Vacuum-UV negative photoion spectroscopy of CH3F, CH3Cl and CH3Br

Using tunable vacuum-UV radiation from a synchrotron, negative ions are detected by quadrupolar mass spectrometry following photoexcitation of three gaseous halogenated methanes CH3X (X = F, Cl, Br). The anions X−, H−, CX−, CHX− and CH2X− are observed, and their ion yields recorded in the range 8–35 eV. The anions show a linear dependence of signal with pressure, showing that they arise from unimolecular ion-pair dissociation, generically described as AB + hν → A− + B+ (+ neutrals). Absolute cross sections for ion-pair formation are obtained by calibrating the signal intensities with those of F− from both SF6 and CF4. The cross sections for formation of X− + CH3+ are much greater than for formation of CH2X− + H+. In common with many quadrupoles, the spectra of m/z 1 (H−) anions show contributions from all anions, and only for CH3Br is it possible to perform the necessary subtraction to obtain the true H− spectrum.
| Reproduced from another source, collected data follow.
(* ===== verification/_CoqProject ===== *)
-Q . S2P
Prelude.v
PyVal.v
PyText.v
PyNumber.v
PyCache.v
Digest.v
FeatureFlags.v
PolicyTypes.v
PolicyEngine.v
PolicyLoader.v
PolicyDocument.v
StepResults.v
Conditions.v
WorkflowParser.v
WorkflowGraph.v
WorkflowStore.v
WorkflowRetry.v
WorkflowEngine.v
WorkflowRuns.v
WorkflowConcurrency.v
Rbac.v
ApprovalPolicy.v
ApprovalConditions.v
ApprovalDecide.v
Cases.v
CaseSystem.v
Scopes.v
AuditLink.v
AuditChain.v
LedgerExport.v
Arbiter.v
ArbiterStore.v
PaymentJournal.v
PluralExecutor.v
HostedRefunds.v
PaymentSystem.v
PaymentProperties.v
RateLimiter.v
ActionPolicy.v
GrantEnforcement.v
RunGrants.v
OperatorOverride.v
ToolGateway.v
GatewaySystem.v
GatewayGuards.v
Cron.v
UcpQuantity.v
UcpDelivery.v
UcpMessages.v
UcpFulfillment.v
UcpPayment.v
UcpCheckout.v
UcpOrders.v
UcpHandoff.v
UcpSession.v
UcpSystem.v
UcpSafety.v
UcpIdempotency.v
UcpStock.v
Outbox.v
CasePush.v
UcpWebhooks.v
SpendDecimal.v
SpendPricing.v
SpendRates.v
SpendCommitments.v
SpendReplay.v
SpendDrawdown.v
SpendRollups.v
The anion cross sections are normalised to vacuum-UV absorption cross sections to obtain quantum yields for their production. The appearance energies of X− and CH2X− are used to calculate upper limits to 298 K bond dissociation energies for Do(H3C–X) and Do(XH2C–H) which are consistent with literature values. The spectra suggest that most of the anions are formed indirectly by crossing of Rydberg states of the parent molecule onto an ion-pair continuum. The one exception is the lowest-energy peak of F− from CH3F at 13.4 eV, where its width and lack of structure suggest it may correspond to a direct ion-pair transition.